Верхогляды, невежды, бедные смыслом пустозвоны Английского клуба! Разумеется, им не обойтись без взаимной приязни и лукавого восхищения. Ах, как нужна в России критика строгая и нелицеприятная, как надо колоть, шпынять. «Готов был прежде, буду и вперед, дондеже есмь». Он, Погодин, был на лекции у Грановского. Непредвзято сказать — очень незрело. Под 23 ноябрем 1843 года он записал в дневнике: «Такая посредственность, что из рук вон. Это не профессор, а немецкий студент, который начитался французских газет. Сколько пропусков, какие противоречия. России как будто в истории не бывало. Ай, ай, ай! А я считал его еще талантливее других. Он читал точно Псалтырь по Западе».
Слушая Грановского, Погодин думал об отпоре. О лекциях антизападных. Но кто станет их слушать? Один Шевырев… Нет, оставить университет, оставить Россию, переселиться в Гейдельберг «как в место успокоения», там написать настоящий русский роман, где вывести все классы общества: хозяев, мотов, литераторов, титулярных советников, поручиков, частных приставов, купцов. Или — сесть за историю России. И еще есть дело: собрать материалы для собственной биографии. Столько пережито!
Дурное настроение не улучшило чтение Кюстина, от которого часто «мороз продирает по коже». Запись в дневнике, через две недели после отзыва о Грановском: «Прочел целую книжку Кюстина. Много есть ужасающей правды о России. Когда он дышит своим аристократизмом, я жалею, что Робеспьер не поцарствовал больше; когда он играет роль простого наблюдателя, которого будто хотят все обмануть и никак не могут, то бывает просто смешон; когда начинает умничать, то делается скучен; но за изображение действий деспотизма, для нас часто неприметных, я готов поклониться ему в ноги».
Как узнать, где настоящий Погодин — в этом ли высказывании или в другом, лет на шестьдесят опередившем сентенции Розанова: «Наводило грусть наше довольство и чистые комнаты, и теплое одеяло, и сахарное варенье!»

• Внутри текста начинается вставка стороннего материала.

(** * fastsocket: messages, dispatch and correlated sends

    A shallow embedding of the Python package [fastsocket]
    (message.py, server.py, client.py, utils.py) and of the handler of
    examples/server.py, and the properties of its message codec,
    handler fan-out, connection registry and sends.

    Python values are restricted to the JSON data model without floats;
    a [str] is a sequence of code points below 256.  What falls outside
    (a float literal, a code point above 255, a parser that runs out of
    fuel) is reported as [Unmodelled], which is not a Python exception
    and is never caught by [except]. *)

From Stdlib Require Import ZArith NArith String Ascii List Lia Bool.
From Stdlib Require Import Decimal DecimalFacts DecimalPos DecimalN.
From stdpp Require Import base option list strings gmap.

#[local] Set Warnings "-register-all".

Local Open Scope Z_scope.
Local Open Scope list_scope.

(** ** Outcomes of a Python computation *)

(** The exceptions that occur, all of them subclasses of [Exception]. *)
Inductive exn :=
| JSONDecodeError
| TypeError
| AttributeError (attr : string)
| InvalidStateError
| TimeoutError
| ConnectionClosed
| KeyError
| UserError (tag : nat).

(** [Blocked]: the task is still suspended in an [await] when the
    schedule under consideration ends. *)
Inductive Res (A : Type) :=
| Ok (a : A)
| Raise (e : exn)
| Unmodelled
| Blocked.

Arguments Ok {A} a.
Arguments Raise {A} e.
Arguments Unmodelled {A}.
Arguments Blocked {A}.

Definition res_bind {A B} (r : Res A) (k : A -> Res B) : Res B :=
  match r with
  | Ok a => k a
  | Raise e => Raise e
  | Unmodelled => Unmodelled
  | Blocked => Blocked
  end.

#[global] Instance Res_bind : MBind Res := fun A B k r => res_bind r k.
#[global] Instance Res_ret : MRet Res := fun A a => Ok a.
#[global] Instance Res_fmap : FMap Res := fun A B f r =>
  match r with
  | Ok a => Ok (f a)
  | Raise e => Raise e
  | Unmodelled => Unmodelled
  | Blocked => Blocked
  end.

(** ** The json module (standard library), default options

    [dumps] writes with the separators ", " and ": " and escapes what is
    not printable ASCII; [loads] is the strict decoder.  Integers have
    any size and values any depth: the limit that recent CPython
    versions put on the number of digits converted between [int] and
    [str] (4300 by default, ValueError beyond) and the recursion limit
    of the interpreter (RecursionError beyond) are not modelled, so
    that [dumps] and [loads] give a result here on such inputs where
    CPython raises. *)

Module json.

(** Python values that [json.loads] can produce, floats apart.  A [dict]
    keeps insertion order and has [str] keys. *)
Inductive value :=
| VNone
| VBool (b : bool)
| VInt (z : Z)
| VStr (s : string)
| VList (l : list value)
| VDict (d : list (string * value)).

Definition chars (s : string) : list ascii := list_ascii_of_string s.

(** The double quote. *)
Definition dquote : ascii := "034"%char.

(** A text between double quotes. *)
Definition quoted (s : string) : list ascii := dquote :: chars s ++ [dquote].

Fixpoint join (sep : list ascii) (parts : list (list ascii)) : list ascii :=
  match parts with
  | [] => []
  | [p] => p
  | p :: rest => p ++ sep ++ join sep rest
  end.

(** *** Encoder *)

Definition hex_digit (n : N) : ascii :=
  if (n <? 10)%N then ascii_of_N (48 + n) else ascii_of_N (87 + n).

(** [py_encode_basestring_ascii]: one character. *)
Definition escape_char (c : ascii) : list ascii :=
  let n := N_of_ascii c in
  if (c =? dquote)%char then ["\"%char; dquote]
  else if (c =? "\")%char then chars "\\"
  else if (n =? 10)%N then chars "\n"
  else if (n =? 13)%N then chars "\r"
  else if (n =? 9)%N then chars "\t"
  else if (n =? 8)%N then chars "\b"
  else if (n =? 12)%N then chars "\f"
  else if ((32 <=? n) && (n <=? 126))%N then [c]
  else chars "\u00" ++ [hex_digit (n / 16); hex_digit (n mod 16)].

Fixpoint escape (s : string) : list ascii :=
  match s with
  | EmptyString => []
  | String c s' => escape_char c ++ escape s'
  end.

Definition encode_str (s : string) : list ascii :=
  dquote :: escape s ++ [dquote].

Definition digit_char (d : N) : ascii := ascii_of_N (48 + d).

Fixpoint uint_chars (u : Decimal.uint) : list ascii :=
  match u with
  | Nil => []
  | D0 u => digit_char 0 :: uint_chars u
  | D1 u => digit_char 1 :: uint_chars u
  | D2 u => digit_char 2 :: uint_chars u
  | D3 u => digit_char 3 :: uint_chars u
  | D4 u => digit_char 4 :: uint_chars u
  | D5 u => digit_char 5 :: uint_chars u
  | D6 u => digit_char 6 :: uint_chars u
  | D7 u => digit_char 7 :: uint_chars u
  | D8 u => digit_char 8 :: uint_chars u
  | D9 u => digit_char 9 :: uint_chars u
  end.

(** [int.__repr__] *)
Definition repr_int (z : Z) : list ascii :=
  match z with
  | Z0 => uint_chars (N.to_uint 0)
  | Zpos p => uint_chars (N.to_uint (Npos p))
  | Zneg p => "-"%char :: uint_chars (N.to_uint (Npos p))
  end.

Fixpoint encode (v : value) : list ascii :=
  match v with
  | VNone => chars "null"
  | VBool true => chars "true"
  | VBool false => chars "false"
  | VInt z => repr_int z
  | VStr s => encode_str s
  | VList l => "["%char :: join (chars ", ") (map encode l) ++ ["]"%char]
  | VDict d =>
      "{"%char ::
      join (chars ", ")
           (map (fun kv => encode_str (fst kv) ++ chars ": " ++ encode (snd kv)) d)
      ++ ["}"%char]
  end.

(** [json.dumps(obj)] *)
Definition dumps (v : value) : string := string_of_list_ascii (encode v).

(** *** Decoder *)

Definition is_ws (c : ascii) : bool :=
  ((c =? " ") || (N_of_ascii c =? 9)%N || (N_of_ascii c =? 10)%N
   || (N_of_ascii c =? 13)%N)%char.

Fixpoint skip_ws (s : list ascii) : list ascii :=
  match s with
  | c :: r => if is_ws c then skip_ws r else s
  | [] => []
  end.

Definition hex_val (c : ascii) : option N :=
  let n := N_of_ascii c in
  if ((48 <=? n) && (n <=? 57))%N then Some (n - 48)%N
  else if ((97 <=? n) && (n <=? 102))%N then Some (n - 87)%N
  else if ((65 <=? n) && (n <=? 70))%N then Some (n - 55)%N
  else None.

Definition hex4 (a b c d : ascii) : option N :=
  match hex_val a, hex_val b, hex_val c, hex_val d with
  | Some x, Some y, Some z, Some w => Some (((x * 16 + y) * 16 + z) * 16 + w)%N
  | _, _, _, _ => None
  end.

(** The table BACKSLASH of json.decoder. *)
Definition BACKSLASH (e : ascii) : option ascii :=
  if (e =? dquote)%char then Some dquote
  else if (e =? "\")%char then Some "\"%char
  else if (e =? "/")%char then Some "/"%char
  else if (e =? "b")%char then Some (ascii_of_N 8)
  else if (e =? "f")%char then Some (ascii_of_N 12)
  else if (e =? "n")%char then Some (ascii_of_N 10)
  else if (e =? "r")%char then Some (ascii_of_N 13)
  else if (e =? "t")%char then Some (ascii_of_N 9)
  else None.

(** [scanstring], strict, entered after the opening quote. *)
Fixpoint scanstring (s : list ascii) : Res (string * list ascii) :=
  match s with
  | [] => Raise JSONDecodeError
  | c :: r =>
      if (c =? dquote)%char then Ok (EmptyString, r)
      else if (c =? "\")%char then
        match r with
        | [] => Raise JSONDecodeError
        | e :: r1 =>
            if (e =? "u")%char then
              match r1 with
              | h1 :: h2 :: h3 :: h4 :: r2 =>
                  match hex4 h1 h2 h3 h4 with
                  | Some n =>
                      if (n <? 256)%N then
                        '(str, rest) ← scanstring r2;
                        Ok (String (ascii_of_N n) str, rest)
                      else Unmodelled
                  | None => Raise JSONDecodeError
                  end
              | _ => Raise JSONDecodeError
              end
            else
              match BACKSLASH e with
              | Some ch =>
                  '(str, rest) ← scanstring r1;
                  Ok (String ch str, rest)
              | None => Raise JSONDecodeError
              end
        end
      else if (N_of_ascii c <? 32)%N then Raise JSONDecodeError
      else
        '(str, rest) ← scanstring r;
        Ok (String c str, rest)
  end.

Definition digit_val (c : ascii) : option N :=
  let n := N_of_ascii c in
  if ((48 <=? n) && (n <=? 57))%N then Some (n - 48)%N else None.

Definition is_digit (c : ascii) : bool :=
  match digit_val c with Some _ => true | None => false end.

Definition push_digit (d : N) (u : Decimal.uint) : Decimal.uint :=
  match d with
  | 0 => D0 u | 1 => D1 u | 2 => D2 u | 3 => D3 u | 4 => D4 u
  | 5 => D5 u | 6 => D6 u | 7 => D7 u | 8 => D8 u | _ => D9 u
  end%N.

(** The longest run of digits at the head of [s], and what follows. *)
Fixpoint scan_digits (s : list ascii) : Decimal.uint * list ascii :=
  match s with
  | c :: r =>
      match digit_val c with
      | Some d => let '(u, rest) := scan_digits r in (push_digit d u, rest)
      | None => (Nil, s)
      end
  | [] => (Nil, [])
  end.

(** Whether a fraction (a dot and a digit) or an exponent (e or E, an
    optional sign, a digit) follows the integer part of NUMBER_RE. *)
Definition float_follows (s : list ascii) : bool :=
  match s with
  | c :: d :: r =>
      if (c =? ".")%char then is_digit d
      else if ((c =? "e") || (c =? "E"))%char then
        if ((d =? "-") || (d =? "+"))%char then
          match r with
          | d' :: _ => is_digit d'
          | [] => false
          end
        else is_digit d
      else false
  | _ => false
  end.

(** The integer part of NUMBER_RE without its sign: a lone zero, or a
    digit from 1 to 9 followed by digits; [None] when it does not match. *)
Definition match_natural (s : list ascii) : option (N * list ascii) :=
  match s with
  | c :: r =>
      match digit_val c with
      | Some 0%N => Some (0%N, r)
      | Some d => let '(u, rest) := scan_digits r in
                  Some (N.of_uint (push_digit d u), rest)
      | None => None
      end
  | [] => None
  end.

Definition match_number (s : list ascii) : Res (value * list ascii) :=
  let '(neg, body) :=
    match s with
    | c :: r => if (c =? "-")%char then (true, r) else (false, s)
    | [] => (false, s)
    end in
  match match_natural body with
  | Some (n, rest) =>
      if float_follows rest then Unmodelled
      else Ok (VInt (if neg then - Z.of_N n else Z.of_N n), rest)
  | None => Raise JSONDecodeError
  end.

Fixpoint strip_prefix (p s : list ascii) : option (list ascii) :=
  match p, s with
  | [], _ => Some s
  | a :: p', b :: s' => if (a =? b)%char then strip_prefix p' s' else None
  | _ :: _, [] => None
  end.

Fixpoint dict_set (d : list (string * value)) (k : string) (v : value)
  : list (string * value) :=
  match d with
  | [] => [(k, v)]
  | (k', v') :: d' =>
      if String.eqb k' k then (k', v) :: d' else (k', v') :: dict_set d' k v
  end.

Домовитость московского ученого была известна многим, и Шафарик советовал из Праги: «Ваш план писать историю России вне России прекрасен по мысли, гениален и поэтичен, но не практичен». Затем приводил доводы в пользу спокойного местечка в Таврической губернии или вблизи Москвы, но еще лучше — «в самой Москве». Неужели шутил Шафарик? Напрасно, мысль действительно гениальна. Чтобы найти верный тон, надо пожить где-нибудь на Балтийском море, для живейшего воспоминания о варягах, затем перебраться на Днепр, в Киев, помнящий удельный период, и, наконец, предстоит путешествие в монгольские степи. Тогда создастся живая история, представляющая людей, племена и события во плоти и крови, понятная грамотному крестьянину, модной даме и смышленому дитяти, занимательная и достойная стать выше «Истории» Карамзина. Игра стоила свеч.

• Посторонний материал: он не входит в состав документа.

Lemma yieldOne_band a r :
  0 <= r → r < 1 → 0 <= amount a →
  amount a * (1 + (2 # 100) / 365) - (1 # 2000000) <= amount (yieldOne a r)
  ∧ amount (yieldOne a r) <= amount a * (1 + (5 # 100) / 365) + (1 # 2000000)
  ∧ 0 <= amount (yieldOne a r).
Proof.
  intros Hr0 Hr1 Ha. unfold yieldOne. cbv zeta. cbn [amount with_amount].
  set (v := amount a + amount a * (((2 # 100) + r * (3 # 100)) / 365)).
  destruct (toFixed6_error v) as [E1 E2].
  assert (0 <= amount a * r) by (by apply Qmult_le_0_compat).
  assert (0 <= amount a * (1 - r)) by (apply Qmult_le_0_compat; lra).
  assert (Ev : v == amount a + amount a * (2 # 36500) + amount a * r * (3 # 36500))
    by (unfold v; field).
  assert (C1 : amount a * (1 + (2 # 100) / 365) == amount a + amount a * (2 # 36500))
    by field.
  assert (C2 : amount a * (1 + (5 # 100) / 365) == amount a + amount a * (5 # 36500))
    by field.
  clearbody v. split; [lra|]. split; [lra|].
  apply toFixed_nonneg. lra.
Qed.

(** X4.  [applyYield] keeps the length of the list and returns every asset
    that is not of class [yield] as it is; the yield assets, in array
    order, are paired with the successive draws of the generator (an asset
    of another class uses none), and for a draw in [0, 1) and an amount
    that is not negative the new amount lies between the amount grown by
    2%/365 and by 5%/365, to within half of [10^-6]. *)
Theorem applyYield_band assets seed :
  length (applyYield assets seed) = length assets
  ∧ Forall2 (λ a a', liquidityClass a ≠ yield → a' = a)
            assets (applyYield assets seed)
  ∧ filter (λ a, liquidityClass a = yield) (applyYield assets seed)
    = zip_with yieldOne
        (filter (λ a, liquidityClass a = yield) assets)
        (draws (seededRNG seed)
               (length (filter (λ a, liquidityClass a = yield) assets)))
  ∧ (∀ a r,
       0 <= r → r < 1 → 0 <= amount a →
       amount a * (1 + (2 # 100) / 365) - (1 # 2000000) <= amount (yieldOne a r)
       ∧ amount (yieldOne a r) <= amount a * (1 + (5 # 100) / 365) + (1 # 2000000)
       ∧ 0 <= amount (yieldOne a r)).
Proof.
  unfold applyYield. generalize (seededRNG seed). intros g.
  split; [|split; [|split; [|apply yieldOne_band]]].
  - revert g. induction assets as [|a assets IH]; intros g; [done|].
    rewrite applyYieldFrom_cons. case_bool_decide; simpl; by rewrite IH.
  - revert g. induction assets as [|a assets IH]; intros g; [constructor|].
    rewrite applyYieldFrom_cons. case_bool_decide; constructor; auto; done.
  - revert g. induction assets as [|a assets IH]; intros g; [done|].
    rewrite applyYieldFrom_cons, (filter_cons _ a assets).
    case_bool_decide as Hc.
    + rewrite filter_cons_True by done.
      destruct (decide (liquidityClass a = yield)); [|done].
      cbn [length]. rewrite draws_S. simpl. by rewrite IH.
    + rewrite filter_cons_False by done.
      destruct (decide (liquidityClass a = yield)); [done|]. apply IH.
Qed.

Ссылаясь на долговременное нездоровье, которое произошло от трудов на службе, Погодин ходатайствовал об увольнении. Старому другу Максимовичу он сообщил: «Я подал в отставку — отойти от зла и сотворить благое, с полною пенсиею». Последнее характерно. Втайне Погодин думал не о русской истории, но о переезде в Петербург, о службе в министерстве народного просвещения под крылом Уварова, которому могло пригодиться и его перо публициста. Решение далось «со слезами и размышлениями», и позднее Погодин не раз о нем сожалел: «Года через два я думал опять вступить в университет
В «совершенной опрометчивости» ухода из университета Погодин убедился скоро. Помог Соловьев, весной 1844 года получивший в Париже двусмысленное письмо учителя. Погодин писал, что оставил кафедру, что Сергею надо бы возвратиться в Россию для занятий русской историей, но и за границею пожить было бы полезно; во всяком случае, место адъюнкта ему готово. Добрая весть? Адъюнкт — желанное оставление при университете. Но адъюнкт — помощник профессора. Кто же профессор?

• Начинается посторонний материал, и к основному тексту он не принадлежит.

(** * GoSynch: the serial-port watchdog of [GoSynch.py]

    A shallow embedding of [SerialMonitorThread] (the monitoring thread:
    [__init__], [run], [stop]) and of the parts of [SerialMonitorApp] that
    create and stop it ([start_monitoring], [stop_monitoring],
    [on_error_occurred]), followed by the properties of the watchdog.

    Conventions of the embedding.
    - Python text ([str]) is a list of Unicode code points.
    - A [datetime] is the number of microseconds it denotes on the local
      wall clock; the difference of two of them is a [timedelta], again in
      microseconds.  [timedelta.total_seconds()] is the binary64 number
      nearest to the quotient by [10**6], and
      [time_diff > self.timeout_seconds] compares that number with the
      integer.
    - Everything the thread obtains from outside (the result of opening the
      port, [in_waiting], [readline], each reading of [datetime.now()], and
      whether [stop] has cleared [is_running] in the meantime) is an
      explicit input, one record per iteration of the [while] loop.
    - The body of [run] may never return; [run] is therefore evaluated on a
      finite prefix of the inputs and reports whether the thread has
      finished or is still iterating.
    - [strftime] and [int(...)] belong to the Python runtime and stay
      abstract. *)

From Stdlib Require Import ZArith NArith List Bool Lia.
Import ListNotations.
Open Scope Z_scope.

(** ** Text *)

Definition char := N.
Definition str := list char.

(** [str.isspace] for a single code point, as used by [str.strip()]. *)
Definition isspace (c : char) : bool :=
  ((9 <=? c) && (c <=? 13) || (28 <=? c) && (c <=? 32)
   || (c =? 133) || (c =? 160) || (c =? 5760)
   || (8192 <=? c) && (c <=? 8202)
   || (c =? 8232) || (c =? 8233) || (c =? 8239) || (c =? 8287)
   || (c =? 12288))%N.

Fixpoint lstrip (s : str) : str :=
  match s with
  | [] => []
  | c :: s' => if isspace c then lstrip s' else s
  end.

Definition rstrip (s : str) : str := rev (lstrip (rev s)).

Definition strip (s : str) : str := rstrip (lstrip s).

(** The three message prefixes of [run]: "数据读取错误: ", "串口连接错误: " and
    "最后数据时间: ". *)
Definition read_error_prefix : str :=
  [0x6570; 0x636e; 0x8bfb; 0x53d6; 0x9519; 0x8bef; 0x3a; 0x20]%N.
Definition connect_error_prefix : str :=
  [0x4e32; 0x53e3; 0x8fde; 0x63a5; 0x9519; 0x8bef; 0x3a; 0x20]%N.
Definition last_data_prefix : str :=
  [0x6700; 0x540e; 0x6570; 0x636e; 0x65f6; 0x95f4; 0x3a; 0x20]%N.

(** ** Time *)

Definition datetime := Z.
Definition timedelta := Z.

Definition microseconds (seconds : Z) : timedelta := seconds * 1000000.

(** [timedelta.total_seconds()] divides the microseconds by [10**6] and
    returns the nearest binary64 number, ties going to the even mantissa;
    Python then compares that number with the integer exactly. *)

(** The integer nearest to [N / D], for [D > 0], ties to even. *)
Definition round_half_even (N D : Z) : Z :=
  let k := N / D in
  let r := N mod D in
  match 2 * r ?= D with
  | Lt => k
  | Gt => k + 1
  | Eq => if Z.even k then k else k + 1
  end.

Строганов не скрывал своего желания, чтобы кафедру русской истории в Московском университете занял Соловьев. От попечителя зависело немало, но нельзя было сбрасывать со счета ни Погодина, ни профессорскую корпорацию. И здесь шансы двадцатичетырехлетнего домашнего учителя казались невелики.
Любимым учеником Погодина был Николай Калачов, годом старше Соловьева, необычайно трудолюбивый, под стать Сергею. Но имелся изъян: когда он говорил, мало кто его понимал. Соловьев как-то обронил: «Мое несчастье — не понимать Калачова». Погодин еще до защиты Калачовым магистерской диссертации смирился: «Труженик, а своего нет суждения».